Post your comments - about the reviews or about the movie - below.
A.O. Scott writes the majority opinion in the NYT:
“The Darjeeling Limited” amounts finally to a high-end, high-toned
tourist adventure. I don’t mean this dismissively; it would be
hypocritical of me to deny the delights of luxury travel to faraway
lands. And Mr. Anderson’s eye for local color — the red-orange-yellow
end of the spectrum in particular — is meticulous and admiring.
But humanism lies either beyond his grasp or outside the range of his interests. His stated debt to “The River,” Jean Renoir’s film about Indian village life, and his use of music from the films of Satyajit Ray
represent both an earnest tribute to those filmmakers and an admission
of his own limitations.

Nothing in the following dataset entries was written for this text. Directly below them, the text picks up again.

Definition mime_of (f : ImageFormat) : string :=
  match f with
  | JPEG => "image/jpeg"
  | PNG => "image/png"
  | GIF87a | GIF89a => "image/gif"
  | WEBP => "image/webp"
  | BMP => "image/bmp"
  end.


(** ** Python values decoded from JSON, and exceptions *)

(** What [resp.json()] hands back.  A float is its exact rational value,
    [None] standing for NaN and the infinities; an object is the decoded
    dict as the list of its items, a key being looked up from the front. *)
Inductive JSON :=
| JNull
| JBool (b : bool)
| JInt (z : Z)
| JFloat (q : option Q)
| JStr (s : string)
| JArr (l : list JSON)
| JObj (d : list (string * JSON)).

(** The exception classes the program meets.  Every one of them derives
    from Python's [Exception]: [fastapi.HTTPException] through Starlette's
    class of the same name, the lookup errors through [LookupError], and
    [LibraryError cls msg] stands for an exception of class [cls] raised
    inside [requests], [qcloud_cos], [os] or the JSON decoder. *)
Inductive exn :=
| HTTPException (status_code : Z) (detail : string)
| Exception (msg : string)
| KeyError (key_repr : string)
| IndexError (msg : string)
| TypeError (msg : string)
| AttributeError (msg : string)
| ValueError (msg : string)
| LibraryError (cls msg : string).

Definition isinstance_Exception (e : exn) : bool :=
  match e with
  | HTTPException _ _ | Exception _ | KeyError _ | IndexError _
  | TypeError _ | AttributeError _ | ValueError _ | LibraryError _ _ => true
  end.

Inductive Result (A : Type) :=
| Return (a : A)
| Raise (e : exn).
Arguments Return {A} a.
Arguments Raise {A} e.

Definition Z_to_string (z : Z) : string :=
  NilEmpty.string_of_int (Z.to_int z).

Definition squote (s : string) : string := "'" ++ s ++ "'".

(** [str(e)] *)
Definition exn_str (e : exn) : string :=
  match e with
  | HTTPException c d => Z_to_string c ++ ": " ++ d
  | Exception m => m
  | KeyError k => k
  | IndexError m | TypeError m | AttributeError m | ValueError m => m
  | LibraryError _ m => m
  end.

Definition type_name (v : JSON) : string :=
  match v with
  | JNull => "NoneType"
  | JBool _ => "bool"
  | JInt _ => "int"
  | JFloat _ => "float"
  | JStr _ => "str"
  | JArr _ => "list"
  | JObj _ => "dict"
  end.

Fixpoint dict_lookup {V : Type} (d : list (string * V)) (k : string)
  : option V :=
  match d with
  | [] => None
  | (k', v) :: d' => if String.eqb k' k then Some v else dict_lookup d' k
  end.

They were great directors because they extended
the capacity of the art form to comprehend the world that exists. He is
an intriguing and amusing director because he tirelessly elaborates on
a world of his own making.
In Entertainment Weekly, however, Lisa Shwarzbaum says the film works:
"This is familiar psychological as well as stylistic territory for Anderson after Rushmore and The Royal Tenenbaums. But there's a startling new
maturity in Darjeeling,
a compassion for the larger world that busts the confines of the
filmmaker's miniaturist instincts. (A jolting, unironic plot turn may
even shock.) I don't know which came first — inspiration provided by
the beauty and complexity of India, or an attraction to India because
of a wiser heart.
On Salon, Stephanie Zacharek writes that The Darjeeling Limited "is the first of Anderson's movies that has elicited even the mildest
scrap of affection from me: I feel warmly toward it, although I reserve
the right to remain wary of its aging-hipster gimcrackery."

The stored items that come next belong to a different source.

(** A single click.  For a registered pin with events enabled and no
    double-press callback, released and with no click pending: ticks
    after which the debounced level is HIGH, then LOW (the press,
    accepted at [press]) and HIGH again (released at [release]), on a
    clock that does not wrap and is not 0 at the press, the press
    lasting between [minPressMs] and [maxPressMs].  No SINGLE_PRESS is
    raised up to the end of the press; the update that accepts the
    release raises exactly one SINGLE_PRESS when a single-press
    callback is registered (none otherwise); none is raised after it;
    so the whole run raises that one event, and [clickCount] is left at
    0. *)
Theorem single_click_gesture
    (a : AvantDigitalRead) (k : Z) (p : PinInfo)
    (pre : list Tick) (press : Tick) (hold : list Tick)
    (release : Tick) (post : list Tick) :
  registry_ok a -> findPin a k = Some p ->
  eventsEnabled p = true -> is_null (onDoublePressCallback p) = true ->
  readPin a k = PIN_HIGH -> clickCount p = 0 -> pressStartTime p = 0 ->
  let ticks := pre ++ press :: hold ++ release :: post in
  readings a k ticks
  = repeat PIN_HIGH (length pre) ++ repeat PIN_LOW (S (length hold))
      ++ repeat PIN_HIGH (S (length post)) ->
  clockFrom 0 (map fst ticks) -> 0 < fst press ->
  minPressMs p <= fst release - fst press <= maxPressMs p ->
  let pressed := run a (pre ++ press :: hold) in
  let released := update pressed (snd release) (fst release) in
  fired a pressed k EVENT_SINGLE_PRESS = 0%nat
  /\ fired pressed released k EVENT_SINGLE_PRESS
     = (if is_null (onSinglePressCallback p) then 0%nat else 1%nat)
  /\ fired released (run released post) k EVENT_SINGLE_PRESS = 0%nat
  /\ run released post = run a ticks
  /\ fired a (run a ticks) k EVENT_SINGLE_PRESS
     = (if is_null (onSinglePressCallback p) then 0%nat else 1%nat)
  /\ clickCount (recordOf (run a ticks) k) = 0.
Proof.
  intros ND F En Hd Hh Hcc Hps ticks Hlev Hclk Ht1 Hdur pressed released.
  assert (Hh' : currentState p = PIN_HIGH)
    by (unfold readPin in Hh; now rewrite F in Hh).
  rewrite (readings_levels a k p _ ND F) in Hlev.
  rewrite <- (map_fst_ticksOf k) in Hclk.
  destruct (run_pin_view a (pre ++ press :: hold) k p ND F)
    as (NDb & Fb & _).
  fold pressed in NDb, Fb.
  destruct (update_pin_view pressed (snd release) (fst release) k _ NDb Fb)
    as (NDc & Fc & _).
  fold released in NDc, Fc.
  assert (Erun : run released post = run a ticks).
  { subst ticks released pressed. destruct release as [t2 rd2].
    change (pre ++ press :: hold ++ (t2, rd2) :: post)
      with (pre ++ (press :: hold) ++ (t2, rd2) :: post).
    rewrite (app_assoc pre (press :: hold)),
      (run_app a (pre ++ press :: hold)).
    reflexivity. }
  subst pressed released.
  rewrite (fired_run a (pre ++ press :: hold) k p _ ND F),
    (fired_update _ (snd release) (fst release) k _ _ NDb Fb),
    (fired_run _ post k _ _ NDc Fc),
    (fired_run a ticks k p _ ND F), (recordOf_run a ticks k p ND F).
  clear NDb Fb NDc Fc.
  subst ticks. rewrite !ticksOf_app_cons in *.
  rewrite <- (length_ticksOf k pre), <- (length_ticksOf k hold),
    <- (length_ticksOf k post) in Hlev.
  pose proof (findPinIn_Some_pin _ _ _ F) as Ek. subst k.
  destruct press as [t1 rd1], release as [t2 rd2]. simpl fst in *.
  simpl snd in *.
  destruct (single_click_run p (ticksOf (pin p) pre) t1 (rd1 (pin p))
              (ticksOf (pin p) hold) t2 (rd2 (pin p))
              (ticksOf (pin p) post) En Hd Hh' Hcc Hps Hlev Hclk Ht1 Hdur)
    as (G1 & G2 & G3 & G4 & G5).
  split; [exact G1|]. split; [exact G2|]. split; [exact G3|].
  split; [exact Erun|]. split; [exact G4|exact G5].
Qed.

Lemma single_click_gesture_witness :
  let a := snd (onSinglePress onePin 2 (Some 1%nat) 0) in
  let before :=
    allRead [(900, HIGH); (1000, LOW)]
      ++ (1060, fun _ => LOW) :: allRead [(1100, LOW); (1160, HIGH)] in
  let after := allRead [(1300, HIGH); (3000, HIGH)] in
  let pressed := run a before in
  let released := update pressed (fun _ => HIGH) 1220 in
  fired a pressed 2 EVENT_SINGLE_PRESS = 0%nat
  /\ fired pressed released 2 EVENT_SINGLE_PRESS = 1%nat
  /\ fired released (run released after) 2 EVENT_SINGLE_PRESS = 0%nat
  /\ clickCount (recordOf (run released after) 2) = 0.
Proof.
  intros a before after pressed released.
  assert (ND : registry_ok a) by registry_by_evaluation.
  assert (F : findPin a 2 = Some (recordOf a 2)) by (vm_compute; reflexivity).
  pose proof (single_click_gesture a 2 (recordOf a 2)
                (allRead [(900, HIGH); (1000, LOW)]) (1060, fun _ => LOW)
                (allRead [(1100, LOW); (1160, HIGH)]) (1220, fun _ => HIGH)
                (allRead [(1300, HIGH); (3000, HIGH)]) ND F) as H.
  cbv zeta in H.
  destruct H as (H1 & H2 & H3 & _ & _ & H6); try closed_hypothesis.
  - vm_compute. repeat split; intro H; discriminate H.
  - vm_compute. repeat split; intro H; discriminate H.
  - vm_compute in H1, H2, H3, H6. vm_compute.
    split; [exact H1|]. split; [exact H2|]. split; [exact H3|exact H6].
Defined.

(** * Further properties *)

(** ** Registering and unregistering *)

Lemma findPinIn_app_other l k k' x :
  pin x = k -> k' <> k -> findPinIn (l ++ [x]) k' = findPinIn l k'.
Proof.
  intros E N. induction l as [|q l IH]; simpl.
  - rewrite E. destruct (Z.eqb_spec k k'); [congruence|reflexivity].
  - now rewrite IH.
Qed.

Lemma erasePin_app_new l k x :
  findPinIn l k = None -> pin x = k -> erasePin (l ++ [x]) k = Some l.
Proof.
  intros F E. induction l as [|q l IH]; simpl in *.
  - now rewrite E, Z.eqb_refl.
  - destruct (pin q =? k); [discriminate|]. now rewrite IH.
Qed.

(** [addPin] on an unregistered pin succeeds: [pinMode] is called once,
    the new record goes to the end of the registry with the level read
    as both its debounced level and its last sample and with the
    defaults of the header; the queries find it, the other pins and the
    scheduler are untouched, and removing the pin again gives the
    registry back. *)
Theorem addPin_registers
    (a : AvantDigitalRead) (k m : Z) (r : Level) :
  findPin a k = None ->
  let a' := snd (addPin a k m r) in
  fst (addPin a k m r) = true
  /\ pinList a' = pinList a ++ [newPin k m r]
  /\ pinModeCalls a' = pinModeCalls a ++ [(k, m)]
  /\ dispatch a' = dispatch a
  /\ isInitialized a' k = true
  /\ getPinMode a' k = m
  /\ readPin a' k = PinState_of_Level r
  /\ getDebounceTime a' k = DEFAULT_DEBOUNCE_TIME
  /\ (forall k', k' <> k -> findPin a' k' = findPin a k')
  /\ fst (removePin a' k) = true
  /\ pinList (snd (removePin a' k)) = pinList a.
Proof.
  intros F a'. pose proof (addPin_new a k m r F) as F'. fold a' in F'.
  assert (E : addPin a k m r
              = (true, mkAvantDigitalRead (pinList a ++ [newPin k m r])
                         (dispatch a) (pinModeCalls a ++ [(k, m)])))
    by (unfold addPin; now rewrite F).
  unfold a' in *. rewrite E in *. simpl fst in *. simpl snd in *.
  repeat split.
  - unfold isInitialized. now rewrite F'.
  - unfold getPinMode. now rewrite F'.
  - unfold readPin. now rewrite F'.
  - unfold getDebounceTime. now rewrite F'.
  - intros k' N. unfold findPin. simpl.
    now apply (findPinIn_app_other _ k).
  - unfold removePin. simpl.
    now rewrite (erasePin_app_new (pinList a) k (newPin k m r) F eq_refl).
  - unfold removePin. simpl.
    now rewrite (erasePin_app_new (pinList a) k (newPin k m r) F eq_refl).
Qed.

Lemma addPin_registers_witness :
  let a' := snd (addPin twoPins 7 1 LOW) in
  fst (addPin twoPins 7 1 LOW) = true
  /\ pinList a' = pinList twoPins ++ [newPin 7 1 LOW]
  /\ pinModeCalls a' = pinModeCalls twoPins ++ [(7, 1)]
  /\ dispatch a' = dispatch twoPins
  /\ isInitialized a' 7 = true
  /\ getPinMode a' 7 = 1
  /\ readPin a' 7 = PinState_of_Level LOW
  /\ getDebounceTime a' 7 = DEFAULT_DEBOUNCE_TIME
  /\ (forall k', k' <> 7 -> findPin a' k' = findPin twoPins k')
  /\ fst (removePin a' 7) = true
  /\ pinList (snd (removePin a' 7)) = pinList twoPins.
Proof. exact (addPin_registers twoPins 7 1 LOW eq_refl). Defined.

Lemma withoutPin_absent l k : ~ In k (map pin l) -> withoutPin k l = l.
Proof.
  unfold withoutPin. induction l as [|x l IH]; simpl; intro N;
    [reflexivity|].
  destruct (Z.eqb_spec (pin x) k); simpl; [tauto|].
  f_equal. apply IH. tauto.
Qed.

Lemma erasePin_withoutPin l k :
  NoDup (map pin l) ->
  match erasePin l k with
  | Some l' => l' = withoutPin k l
  | None => l = withoutPin k l
  end.
Proof.
  induction l as [|q l IH]; intro ND; simpl; [reflexivity|].
  inversion ND as [|? ? Hnot ND']; subst.
  unfold withoutPin. simpl.
  destruct (Z.eqb_spec (pin q) k) as [E|N]; simpl.
  - subst k. symmetry. now apply withoutPin_absent.
  - specialize (IH ND'). unfold withoutPin in IH.
    destruct (erasePin l k); simpl; now f_equal.
Qed.

Lemma findPinIn_withoutPin l k k' :
  findPinIn (withoutPin k l) k'
  = if k' =? k then None else findPinIn l k'.
Proof.
  unfold withoutPin. induction l as [|q l IH]; simpl;
    [now destruct (k' =? k)|].
  destruct (Z.eqb_spec (pin q) k) as [E|N]; simpl.
  - rewrite IH. destruct (Z.eqb_spec k' k) as [E'|N']; [reflexivity|].
    destruct (Z.eqb_spec (pin q) k'); [congruence|reflexivity].
  - rewrite IH. destruct (Z.eqb_spec (pin q) k') as [E'|N'];
      [|reflexivity].
    destruct (Z.eqb_spec k' k); [congruence|reflexivity].
Qed.

(** [removePin] returns whether the pin was registered; afterwards the
    pin is unregistered and the other records are where they were, in
    the same order.  The scheduler is untouched: callbacks already
    queued for the removed pin stay queued. *)
Theorem removePin_unregisters (a : AvantDigitalRead) (k : Z) :
  registry_ok a ->
  let a' := snd (removePin a k) in
  fst (removePin a k) = isInitialized a k
  /\ pinList a' = withoutPin k (pinList a)
  /\ isInitialized a' k = false
  /\ readPin a' k = PIN_UNINITIALIZED
  /\ (forall k', k' <> k -> findPin a' k' = findPin a k')
  /\ dispatch a' = dispatch a
  /\ pinModeCalls a' = pinModeCalls a.
Proof.
  intros ND a'. pose proof (erasePin_withoutPin (pinList a) k ND) as E.
  assert (L : pinList a' = withoutPin k (pinList a)).
  { unfold a', removePin.
    destruct (erasePin (pinList a) k); simpl; congruence. }
  assert (F : forall k', findPin a' k'
                         = if k' =? k then None else findPin a k').
  { intro k'. unfold findPin. rewrite L. apply findPinIn_withoutPin. }
  split; [|split; [exact L|]].
  - unfold removePin, isInitialized, findPin.
    destruct (erasePin (pinList a) k) eqn:Er; simpl.
    + destruct (findPinIn (pinList a) k) eqn:Fi; [reflexivity|].
      apply erasePin_None in Fi. congruence.
    + apply erasePin_None in Er. now rewrite Er.
  - repeat split.
    + unfold isInitialized. now rewrite F, Z.eqb_refl.
    + unfold readPin. now rewrite F, Z.eqb_refl.
    + intros k' N. rewrite F.
      destruct (Z.eqb_spec k' k); [contradiction|reflexivity].
    + unfold a', removePin. now destruct (erasePin (pinList a) k).
    + unfold a', removePin. now destruct (erasePin (pinList a) k).
Qed.

Lemma threePins_ok : registry_ok threePins.
Proof. registry_by_evaluation. Qed.

Lemma removePin_unregisters_witness :
  let a' := snd (removePin threePins 4) in
  fst (removePin threePins 4) = isInitialized threePins 4
  /\ pinList a' = withoutPin 4 (pinList threePins)
  /\ isInitialized a' 4 = false
  /\ readPin a' 4 = PIN_UNINITIALIZED
  /\ (forall k', k' <> 4 -> findPin a' k' = findPin threePins k')
  /\ dispatch a' = dispatch threePins
  /\ pinModeCalls a' = pinModeCalls threePins.
Proof. exact (removePin_unregisters threePins 4 threePins_ok). Defined.

(** ** Reconfiguring a registered pin *)

Lemma findPinIn_storePin_other l k k' f :
  (forall p, pin (f p) = pin p) -> k' <> k ->
  findPinIn (storePin l k f) k' = findPinIn l k'.
Proof.
  intros Hf N. induction l as [|q l IH]; simpl; [reflexivity|].
  destruct (Z.eqb_spec (pin q) k) as [E|Nq]; simpl.
  - rewrite Hf. destruct (Z.eqb_spec (pin q) k'); [congruence|reflexivity].
  - now rewrite IH.
Qed.

Lemma applySetter_withPin a k s : applySetter a k s = withPin a k (setterFn s).
Proof. now destruct s. Qed.

Lemma setterFn_sameState s p : sameState p (setterFn s p).
Proof. destruct s; now constructor. Qed.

In USA Today, Claudia Puig says "the cinematography is stunning, the soundtrack is engaging and some
moments are tenderly observed. Still, the story lacks some substance
and character development.
Slate's Dana Stevens writes one of the nimblest, most biting reviews of the film, but she's become a skeptic. She calls his films "miniaturist studies of haute-bourgeois anomie that, however deftly sketched, ultimately shut down on themselves."
Stevens takes note of "a wonderful, nearly wordless performance from Indian actor Irrfan Khan" as the father in a village where a where has died. But she thinks this part of the film, with its juxtaposition of traveling Westerners against native misery, also brings out "Anderson at his worst: self-serious, aestheticizing, and morally yucky."